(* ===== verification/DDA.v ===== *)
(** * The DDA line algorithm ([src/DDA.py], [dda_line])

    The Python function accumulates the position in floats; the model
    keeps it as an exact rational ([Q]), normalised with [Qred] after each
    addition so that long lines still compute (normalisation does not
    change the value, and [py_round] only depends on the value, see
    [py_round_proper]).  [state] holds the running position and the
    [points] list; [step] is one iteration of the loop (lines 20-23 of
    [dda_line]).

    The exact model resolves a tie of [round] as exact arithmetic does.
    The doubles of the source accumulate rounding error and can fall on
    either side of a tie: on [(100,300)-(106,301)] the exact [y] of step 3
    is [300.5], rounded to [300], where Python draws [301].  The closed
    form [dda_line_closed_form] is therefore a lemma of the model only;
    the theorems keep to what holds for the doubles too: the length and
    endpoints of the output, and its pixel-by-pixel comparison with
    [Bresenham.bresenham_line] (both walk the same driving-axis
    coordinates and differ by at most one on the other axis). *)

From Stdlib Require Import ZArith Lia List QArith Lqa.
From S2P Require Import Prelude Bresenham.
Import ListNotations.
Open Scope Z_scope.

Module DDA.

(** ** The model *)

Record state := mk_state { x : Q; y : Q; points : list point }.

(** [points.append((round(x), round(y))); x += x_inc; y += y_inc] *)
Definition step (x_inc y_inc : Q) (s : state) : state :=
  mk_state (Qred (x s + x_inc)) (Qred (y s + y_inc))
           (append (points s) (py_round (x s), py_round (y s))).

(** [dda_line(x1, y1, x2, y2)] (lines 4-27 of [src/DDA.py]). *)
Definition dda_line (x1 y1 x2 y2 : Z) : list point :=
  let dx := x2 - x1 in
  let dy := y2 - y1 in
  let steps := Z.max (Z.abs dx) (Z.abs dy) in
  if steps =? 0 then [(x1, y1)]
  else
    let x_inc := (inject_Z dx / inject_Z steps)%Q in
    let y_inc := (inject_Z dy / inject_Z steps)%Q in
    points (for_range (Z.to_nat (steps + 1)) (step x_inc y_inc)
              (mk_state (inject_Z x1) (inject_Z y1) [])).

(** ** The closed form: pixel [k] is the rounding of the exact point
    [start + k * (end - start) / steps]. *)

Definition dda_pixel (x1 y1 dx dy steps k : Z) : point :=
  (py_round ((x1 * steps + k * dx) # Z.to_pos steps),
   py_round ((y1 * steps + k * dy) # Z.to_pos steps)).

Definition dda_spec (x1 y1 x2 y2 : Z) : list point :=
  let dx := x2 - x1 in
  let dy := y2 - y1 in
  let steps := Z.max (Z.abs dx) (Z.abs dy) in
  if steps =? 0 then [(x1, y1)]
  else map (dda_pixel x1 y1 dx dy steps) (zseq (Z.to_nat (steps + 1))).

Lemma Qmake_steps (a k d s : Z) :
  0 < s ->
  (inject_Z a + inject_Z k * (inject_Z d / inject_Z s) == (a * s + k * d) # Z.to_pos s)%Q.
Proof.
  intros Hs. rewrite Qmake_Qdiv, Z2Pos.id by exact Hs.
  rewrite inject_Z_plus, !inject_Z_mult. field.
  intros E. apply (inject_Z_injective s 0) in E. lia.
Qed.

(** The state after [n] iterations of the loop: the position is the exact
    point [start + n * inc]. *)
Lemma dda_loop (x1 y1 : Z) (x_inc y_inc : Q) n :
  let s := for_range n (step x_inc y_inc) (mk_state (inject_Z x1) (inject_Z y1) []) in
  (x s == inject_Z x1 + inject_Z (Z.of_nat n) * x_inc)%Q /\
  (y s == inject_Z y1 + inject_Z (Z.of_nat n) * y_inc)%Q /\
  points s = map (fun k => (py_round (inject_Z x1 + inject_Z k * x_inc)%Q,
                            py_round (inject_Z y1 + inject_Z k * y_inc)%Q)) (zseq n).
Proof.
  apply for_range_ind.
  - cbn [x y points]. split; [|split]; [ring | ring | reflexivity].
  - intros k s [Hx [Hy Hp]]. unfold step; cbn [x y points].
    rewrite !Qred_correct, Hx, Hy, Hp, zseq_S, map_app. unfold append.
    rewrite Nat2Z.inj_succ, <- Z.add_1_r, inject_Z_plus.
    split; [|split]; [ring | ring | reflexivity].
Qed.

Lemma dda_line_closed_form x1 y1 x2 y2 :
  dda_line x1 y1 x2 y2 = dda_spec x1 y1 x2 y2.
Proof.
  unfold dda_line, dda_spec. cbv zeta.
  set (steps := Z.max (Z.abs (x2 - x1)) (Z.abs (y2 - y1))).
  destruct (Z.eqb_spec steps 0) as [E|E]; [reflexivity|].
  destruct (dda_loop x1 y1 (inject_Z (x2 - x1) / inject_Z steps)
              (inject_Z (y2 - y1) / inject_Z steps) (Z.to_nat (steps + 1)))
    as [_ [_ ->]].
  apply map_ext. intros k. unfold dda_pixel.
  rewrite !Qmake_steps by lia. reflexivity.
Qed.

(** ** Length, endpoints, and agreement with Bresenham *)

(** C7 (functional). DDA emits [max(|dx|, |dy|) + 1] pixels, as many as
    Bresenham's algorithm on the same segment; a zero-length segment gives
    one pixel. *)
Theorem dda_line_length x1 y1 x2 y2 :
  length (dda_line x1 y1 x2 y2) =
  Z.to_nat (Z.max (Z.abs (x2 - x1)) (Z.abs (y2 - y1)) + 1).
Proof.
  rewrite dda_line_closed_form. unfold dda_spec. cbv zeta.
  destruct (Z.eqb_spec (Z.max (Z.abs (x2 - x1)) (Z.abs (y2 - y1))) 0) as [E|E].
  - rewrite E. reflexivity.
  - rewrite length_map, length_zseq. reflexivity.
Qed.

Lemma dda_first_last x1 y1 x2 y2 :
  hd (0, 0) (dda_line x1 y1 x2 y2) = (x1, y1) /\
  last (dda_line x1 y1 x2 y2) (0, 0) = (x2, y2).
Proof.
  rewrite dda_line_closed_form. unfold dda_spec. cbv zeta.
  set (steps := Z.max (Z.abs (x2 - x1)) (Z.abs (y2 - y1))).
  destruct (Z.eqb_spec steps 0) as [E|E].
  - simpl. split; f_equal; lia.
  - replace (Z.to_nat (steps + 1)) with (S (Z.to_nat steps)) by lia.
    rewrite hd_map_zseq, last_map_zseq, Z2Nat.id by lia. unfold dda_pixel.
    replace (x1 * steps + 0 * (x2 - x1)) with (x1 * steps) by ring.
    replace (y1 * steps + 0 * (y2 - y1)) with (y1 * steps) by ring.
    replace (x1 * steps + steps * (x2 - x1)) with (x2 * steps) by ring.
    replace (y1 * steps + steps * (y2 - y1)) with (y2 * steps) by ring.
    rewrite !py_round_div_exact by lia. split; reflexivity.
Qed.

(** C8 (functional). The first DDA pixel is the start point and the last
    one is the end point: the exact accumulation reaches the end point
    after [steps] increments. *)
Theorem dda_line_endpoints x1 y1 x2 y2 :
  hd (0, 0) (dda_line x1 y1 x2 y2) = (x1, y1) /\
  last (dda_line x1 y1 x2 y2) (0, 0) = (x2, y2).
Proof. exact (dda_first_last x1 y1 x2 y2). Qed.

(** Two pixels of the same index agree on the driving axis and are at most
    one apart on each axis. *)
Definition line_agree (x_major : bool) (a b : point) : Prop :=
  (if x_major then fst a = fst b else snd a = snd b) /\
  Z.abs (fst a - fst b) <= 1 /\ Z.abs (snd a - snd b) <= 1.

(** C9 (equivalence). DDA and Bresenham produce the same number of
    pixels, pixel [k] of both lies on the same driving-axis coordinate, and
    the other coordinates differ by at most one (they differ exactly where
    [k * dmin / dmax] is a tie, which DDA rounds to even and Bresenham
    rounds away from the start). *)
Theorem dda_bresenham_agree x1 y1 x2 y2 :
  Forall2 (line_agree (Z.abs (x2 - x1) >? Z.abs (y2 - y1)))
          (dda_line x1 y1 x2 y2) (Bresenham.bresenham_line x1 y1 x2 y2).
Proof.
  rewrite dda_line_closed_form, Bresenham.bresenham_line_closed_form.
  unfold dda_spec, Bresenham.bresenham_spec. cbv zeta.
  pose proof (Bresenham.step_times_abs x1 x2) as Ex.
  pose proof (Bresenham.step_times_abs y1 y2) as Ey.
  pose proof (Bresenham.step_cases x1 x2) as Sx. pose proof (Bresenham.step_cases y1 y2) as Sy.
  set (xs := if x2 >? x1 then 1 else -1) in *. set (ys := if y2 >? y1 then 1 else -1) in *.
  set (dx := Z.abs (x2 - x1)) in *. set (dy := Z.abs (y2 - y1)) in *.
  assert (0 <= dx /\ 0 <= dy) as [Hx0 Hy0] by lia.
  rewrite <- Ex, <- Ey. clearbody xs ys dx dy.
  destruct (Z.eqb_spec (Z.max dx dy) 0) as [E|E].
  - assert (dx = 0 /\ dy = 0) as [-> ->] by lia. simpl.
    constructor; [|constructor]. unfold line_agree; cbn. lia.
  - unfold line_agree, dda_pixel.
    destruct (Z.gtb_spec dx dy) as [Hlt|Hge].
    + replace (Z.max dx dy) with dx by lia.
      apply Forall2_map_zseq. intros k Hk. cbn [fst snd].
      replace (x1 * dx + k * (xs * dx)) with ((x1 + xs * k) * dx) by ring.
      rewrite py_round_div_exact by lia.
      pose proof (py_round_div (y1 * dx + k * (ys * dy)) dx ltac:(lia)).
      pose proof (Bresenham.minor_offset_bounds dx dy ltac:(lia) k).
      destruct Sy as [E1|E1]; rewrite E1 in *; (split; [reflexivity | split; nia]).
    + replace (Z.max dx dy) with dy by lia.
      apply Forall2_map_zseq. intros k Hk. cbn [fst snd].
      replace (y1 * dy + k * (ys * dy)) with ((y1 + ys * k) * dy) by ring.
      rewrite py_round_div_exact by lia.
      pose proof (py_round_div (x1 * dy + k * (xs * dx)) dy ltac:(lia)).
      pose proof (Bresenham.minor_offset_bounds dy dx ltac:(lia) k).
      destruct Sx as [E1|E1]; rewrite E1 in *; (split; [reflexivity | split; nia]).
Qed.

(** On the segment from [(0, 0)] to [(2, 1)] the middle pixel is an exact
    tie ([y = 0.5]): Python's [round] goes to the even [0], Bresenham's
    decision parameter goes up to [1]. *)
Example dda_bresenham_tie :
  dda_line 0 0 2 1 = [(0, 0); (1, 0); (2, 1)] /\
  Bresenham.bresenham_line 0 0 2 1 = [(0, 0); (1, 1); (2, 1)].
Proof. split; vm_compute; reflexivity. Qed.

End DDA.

■ ■ ■ ■

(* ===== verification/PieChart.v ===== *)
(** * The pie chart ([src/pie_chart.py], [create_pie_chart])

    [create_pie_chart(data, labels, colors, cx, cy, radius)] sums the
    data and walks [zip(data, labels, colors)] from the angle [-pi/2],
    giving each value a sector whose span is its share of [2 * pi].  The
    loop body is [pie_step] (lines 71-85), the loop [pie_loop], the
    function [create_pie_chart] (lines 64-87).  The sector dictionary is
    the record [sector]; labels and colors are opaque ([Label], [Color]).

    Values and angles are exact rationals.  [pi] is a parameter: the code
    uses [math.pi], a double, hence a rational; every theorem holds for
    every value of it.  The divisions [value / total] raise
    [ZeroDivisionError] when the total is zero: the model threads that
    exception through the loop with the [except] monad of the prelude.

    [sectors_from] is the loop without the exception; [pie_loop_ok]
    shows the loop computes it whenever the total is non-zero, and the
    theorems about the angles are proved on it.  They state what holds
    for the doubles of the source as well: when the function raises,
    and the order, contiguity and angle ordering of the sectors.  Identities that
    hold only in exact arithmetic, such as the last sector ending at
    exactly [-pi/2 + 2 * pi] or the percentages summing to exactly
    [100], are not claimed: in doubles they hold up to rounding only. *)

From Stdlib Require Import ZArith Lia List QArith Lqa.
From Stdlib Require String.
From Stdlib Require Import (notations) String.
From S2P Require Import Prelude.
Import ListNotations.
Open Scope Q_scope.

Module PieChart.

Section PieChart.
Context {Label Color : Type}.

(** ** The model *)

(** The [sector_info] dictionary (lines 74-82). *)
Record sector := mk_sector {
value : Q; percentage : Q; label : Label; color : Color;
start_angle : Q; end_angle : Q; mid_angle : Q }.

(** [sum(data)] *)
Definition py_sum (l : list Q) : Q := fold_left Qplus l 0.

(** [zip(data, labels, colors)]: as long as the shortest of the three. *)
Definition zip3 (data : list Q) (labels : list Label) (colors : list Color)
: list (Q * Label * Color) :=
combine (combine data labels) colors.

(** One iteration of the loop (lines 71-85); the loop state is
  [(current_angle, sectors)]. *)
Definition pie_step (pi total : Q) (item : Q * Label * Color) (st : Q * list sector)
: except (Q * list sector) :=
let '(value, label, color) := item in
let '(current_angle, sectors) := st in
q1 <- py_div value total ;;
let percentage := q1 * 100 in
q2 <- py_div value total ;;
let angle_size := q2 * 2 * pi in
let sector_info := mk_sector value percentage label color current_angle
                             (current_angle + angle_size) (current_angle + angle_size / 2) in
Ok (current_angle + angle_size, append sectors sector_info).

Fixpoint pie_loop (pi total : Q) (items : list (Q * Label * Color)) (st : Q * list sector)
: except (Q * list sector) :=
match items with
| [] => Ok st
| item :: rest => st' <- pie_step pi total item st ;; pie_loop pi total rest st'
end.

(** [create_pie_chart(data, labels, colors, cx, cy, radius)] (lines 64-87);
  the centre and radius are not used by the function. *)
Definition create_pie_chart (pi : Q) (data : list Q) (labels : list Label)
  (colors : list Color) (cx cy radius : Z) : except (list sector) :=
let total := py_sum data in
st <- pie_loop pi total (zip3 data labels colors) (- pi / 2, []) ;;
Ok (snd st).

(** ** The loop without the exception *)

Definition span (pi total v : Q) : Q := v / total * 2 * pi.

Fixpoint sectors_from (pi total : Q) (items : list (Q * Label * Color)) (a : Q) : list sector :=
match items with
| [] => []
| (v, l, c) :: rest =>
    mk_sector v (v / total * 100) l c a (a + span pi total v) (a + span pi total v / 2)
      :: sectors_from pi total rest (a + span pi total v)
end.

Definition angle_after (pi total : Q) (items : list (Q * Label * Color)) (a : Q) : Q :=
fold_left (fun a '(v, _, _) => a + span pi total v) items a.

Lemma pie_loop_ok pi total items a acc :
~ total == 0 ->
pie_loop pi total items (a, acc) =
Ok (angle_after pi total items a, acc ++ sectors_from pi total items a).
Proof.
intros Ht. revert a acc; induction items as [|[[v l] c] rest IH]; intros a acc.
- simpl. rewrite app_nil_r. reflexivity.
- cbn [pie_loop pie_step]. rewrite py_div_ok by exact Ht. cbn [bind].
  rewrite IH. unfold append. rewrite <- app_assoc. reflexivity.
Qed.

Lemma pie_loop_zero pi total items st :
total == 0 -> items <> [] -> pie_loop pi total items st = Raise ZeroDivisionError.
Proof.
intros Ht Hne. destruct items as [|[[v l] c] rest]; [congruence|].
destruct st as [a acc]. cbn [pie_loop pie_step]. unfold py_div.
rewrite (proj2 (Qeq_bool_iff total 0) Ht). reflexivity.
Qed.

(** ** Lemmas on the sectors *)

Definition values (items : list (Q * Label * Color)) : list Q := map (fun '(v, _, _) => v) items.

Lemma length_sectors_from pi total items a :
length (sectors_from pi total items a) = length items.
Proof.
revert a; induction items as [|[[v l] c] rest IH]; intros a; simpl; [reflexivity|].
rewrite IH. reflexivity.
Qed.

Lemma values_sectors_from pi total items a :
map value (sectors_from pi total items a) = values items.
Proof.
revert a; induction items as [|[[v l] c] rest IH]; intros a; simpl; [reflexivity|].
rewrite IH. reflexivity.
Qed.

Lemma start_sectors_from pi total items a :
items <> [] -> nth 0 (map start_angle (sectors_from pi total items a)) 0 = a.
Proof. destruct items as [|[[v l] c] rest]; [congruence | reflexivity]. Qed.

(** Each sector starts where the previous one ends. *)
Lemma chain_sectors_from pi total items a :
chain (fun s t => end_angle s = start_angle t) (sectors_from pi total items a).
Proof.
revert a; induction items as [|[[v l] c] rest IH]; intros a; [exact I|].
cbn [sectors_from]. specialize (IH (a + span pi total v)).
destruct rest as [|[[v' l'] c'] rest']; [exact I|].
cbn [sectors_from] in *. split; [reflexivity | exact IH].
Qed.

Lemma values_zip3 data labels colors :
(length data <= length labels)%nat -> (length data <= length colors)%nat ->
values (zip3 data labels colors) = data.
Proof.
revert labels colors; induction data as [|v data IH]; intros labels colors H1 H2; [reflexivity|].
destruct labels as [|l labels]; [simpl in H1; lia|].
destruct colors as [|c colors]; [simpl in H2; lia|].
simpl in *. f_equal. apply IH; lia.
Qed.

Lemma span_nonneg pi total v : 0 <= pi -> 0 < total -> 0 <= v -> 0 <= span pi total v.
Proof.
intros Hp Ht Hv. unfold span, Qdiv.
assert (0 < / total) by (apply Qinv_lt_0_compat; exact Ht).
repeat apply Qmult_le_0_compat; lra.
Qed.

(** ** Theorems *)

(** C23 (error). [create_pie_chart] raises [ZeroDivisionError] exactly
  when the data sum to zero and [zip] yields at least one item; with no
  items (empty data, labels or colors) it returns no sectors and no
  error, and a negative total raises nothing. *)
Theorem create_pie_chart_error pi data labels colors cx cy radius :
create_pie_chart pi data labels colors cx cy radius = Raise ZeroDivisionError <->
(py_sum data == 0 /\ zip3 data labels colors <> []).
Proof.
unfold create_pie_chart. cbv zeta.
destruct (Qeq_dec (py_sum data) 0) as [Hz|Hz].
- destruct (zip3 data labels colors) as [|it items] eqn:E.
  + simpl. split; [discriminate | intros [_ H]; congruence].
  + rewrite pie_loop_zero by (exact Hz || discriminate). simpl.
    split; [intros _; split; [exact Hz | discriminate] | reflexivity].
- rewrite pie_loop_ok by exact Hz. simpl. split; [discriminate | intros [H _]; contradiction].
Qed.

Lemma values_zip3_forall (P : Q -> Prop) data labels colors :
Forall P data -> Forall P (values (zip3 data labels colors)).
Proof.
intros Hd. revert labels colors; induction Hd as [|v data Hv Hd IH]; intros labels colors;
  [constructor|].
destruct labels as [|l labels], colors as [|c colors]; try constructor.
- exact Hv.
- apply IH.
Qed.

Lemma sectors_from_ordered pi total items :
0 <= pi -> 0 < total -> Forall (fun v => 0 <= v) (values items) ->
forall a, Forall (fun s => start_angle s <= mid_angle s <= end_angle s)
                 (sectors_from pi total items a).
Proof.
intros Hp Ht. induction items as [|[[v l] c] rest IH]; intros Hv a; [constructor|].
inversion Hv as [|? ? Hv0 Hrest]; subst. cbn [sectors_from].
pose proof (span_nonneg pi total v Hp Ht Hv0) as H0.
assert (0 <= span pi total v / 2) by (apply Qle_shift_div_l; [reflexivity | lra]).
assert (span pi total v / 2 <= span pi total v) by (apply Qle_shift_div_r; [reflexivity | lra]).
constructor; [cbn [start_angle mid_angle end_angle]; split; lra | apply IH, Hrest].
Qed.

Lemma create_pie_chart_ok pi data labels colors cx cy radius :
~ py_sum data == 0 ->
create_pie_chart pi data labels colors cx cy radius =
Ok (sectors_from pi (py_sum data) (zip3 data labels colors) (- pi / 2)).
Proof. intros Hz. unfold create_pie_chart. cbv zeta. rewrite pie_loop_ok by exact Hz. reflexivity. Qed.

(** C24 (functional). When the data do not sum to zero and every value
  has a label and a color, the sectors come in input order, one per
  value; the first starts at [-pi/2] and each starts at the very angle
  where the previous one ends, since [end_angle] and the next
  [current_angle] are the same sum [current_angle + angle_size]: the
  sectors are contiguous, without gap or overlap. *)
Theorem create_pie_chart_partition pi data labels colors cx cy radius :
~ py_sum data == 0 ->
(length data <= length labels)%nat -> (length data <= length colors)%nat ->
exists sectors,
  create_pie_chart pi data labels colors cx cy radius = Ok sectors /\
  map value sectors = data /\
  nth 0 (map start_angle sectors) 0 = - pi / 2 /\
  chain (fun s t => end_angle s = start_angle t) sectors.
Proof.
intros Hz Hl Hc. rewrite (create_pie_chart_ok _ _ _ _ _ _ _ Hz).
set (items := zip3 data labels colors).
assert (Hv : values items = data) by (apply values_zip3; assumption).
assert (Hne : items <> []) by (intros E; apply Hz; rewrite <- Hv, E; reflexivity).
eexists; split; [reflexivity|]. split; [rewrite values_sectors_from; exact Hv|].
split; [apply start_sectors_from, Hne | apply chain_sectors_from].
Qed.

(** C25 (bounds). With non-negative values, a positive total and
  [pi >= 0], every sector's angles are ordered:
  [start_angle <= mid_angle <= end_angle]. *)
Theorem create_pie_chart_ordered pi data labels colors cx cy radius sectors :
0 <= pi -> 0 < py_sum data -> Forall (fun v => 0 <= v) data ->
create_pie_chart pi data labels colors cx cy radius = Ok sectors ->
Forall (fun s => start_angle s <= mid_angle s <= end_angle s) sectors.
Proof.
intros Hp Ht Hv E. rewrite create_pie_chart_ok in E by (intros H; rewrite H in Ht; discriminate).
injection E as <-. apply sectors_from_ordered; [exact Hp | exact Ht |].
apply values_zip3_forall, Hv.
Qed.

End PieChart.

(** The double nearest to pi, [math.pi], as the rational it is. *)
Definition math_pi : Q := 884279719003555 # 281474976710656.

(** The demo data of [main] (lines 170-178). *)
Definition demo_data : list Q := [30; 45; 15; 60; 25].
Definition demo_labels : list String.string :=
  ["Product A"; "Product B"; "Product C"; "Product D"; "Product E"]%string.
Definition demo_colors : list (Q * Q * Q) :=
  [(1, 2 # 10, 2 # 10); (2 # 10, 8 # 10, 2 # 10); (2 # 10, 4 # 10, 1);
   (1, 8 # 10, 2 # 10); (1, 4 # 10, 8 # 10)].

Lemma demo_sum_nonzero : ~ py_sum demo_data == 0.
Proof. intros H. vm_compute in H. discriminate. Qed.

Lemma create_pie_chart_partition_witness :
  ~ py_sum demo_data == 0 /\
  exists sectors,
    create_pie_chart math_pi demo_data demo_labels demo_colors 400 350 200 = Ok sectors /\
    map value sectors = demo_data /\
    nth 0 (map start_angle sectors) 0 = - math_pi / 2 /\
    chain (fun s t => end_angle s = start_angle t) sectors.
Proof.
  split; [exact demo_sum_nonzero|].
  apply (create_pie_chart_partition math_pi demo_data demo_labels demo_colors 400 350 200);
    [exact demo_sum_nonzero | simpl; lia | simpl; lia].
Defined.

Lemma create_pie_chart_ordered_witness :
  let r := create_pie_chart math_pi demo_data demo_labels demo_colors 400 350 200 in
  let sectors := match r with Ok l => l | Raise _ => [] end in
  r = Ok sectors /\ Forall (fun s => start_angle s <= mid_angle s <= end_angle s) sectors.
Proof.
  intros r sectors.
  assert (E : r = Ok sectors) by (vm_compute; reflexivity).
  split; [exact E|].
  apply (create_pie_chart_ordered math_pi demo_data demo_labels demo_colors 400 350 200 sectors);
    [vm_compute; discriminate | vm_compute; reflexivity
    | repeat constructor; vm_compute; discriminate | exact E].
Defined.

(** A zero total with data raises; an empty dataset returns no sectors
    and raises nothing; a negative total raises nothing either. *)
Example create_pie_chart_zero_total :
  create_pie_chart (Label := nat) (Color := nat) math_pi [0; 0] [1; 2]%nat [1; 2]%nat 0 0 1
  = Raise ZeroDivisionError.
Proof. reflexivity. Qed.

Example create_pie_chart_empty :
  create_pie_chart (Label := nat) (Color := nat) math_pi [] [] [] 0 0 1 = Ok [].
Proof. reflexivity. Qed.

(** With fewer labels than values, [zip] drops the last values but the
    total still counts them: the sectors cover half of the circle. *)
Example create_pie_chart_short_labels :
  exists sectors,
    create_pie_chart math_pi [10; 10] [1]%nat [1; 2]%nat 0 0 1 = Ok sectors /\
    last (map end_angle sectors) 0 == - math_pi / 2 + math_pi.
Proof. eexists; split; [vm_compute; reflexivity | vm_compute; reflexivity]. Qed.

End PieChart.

■ ■ ■ ■

**Work instruction**: From the listing above, output exactly the run of lines that starts with the line containing "(* ===== verification/DDA.v ===== *)" and ends with the line containing "form [dda_line_closed_form] is".

**Reply**:
(* ===== verification/DDA.v ===== *)
(** * The DDA line algorithm ([src/DDA.py], [dda_line])

    The Python function accumulates the position in floats; the model
    keeps it as an exact rational ([Q]), normalised with [Qred] after each
    addition so that long lines still compute (normalisation does not
    change the value, and [py_round] only depends on the value, see
    [py_round_proper]).  [state] holds the running position and the
    [points] list; [step] is one iteration of the loop (lines 20-23 of
    [dda_line]).

    The exact model resolves a tie of [round] as exact arithmetic does.
    The doubles of the source accumulate rounding error and can fall on
    either side of a tie: on [(100,300)-(106,301)] the exact [y] of step 3
    is [300.5], rounded to [300], where Python draws [301].  The closed
    form [dda_line_closed_form] is therefore a lemma of the model only;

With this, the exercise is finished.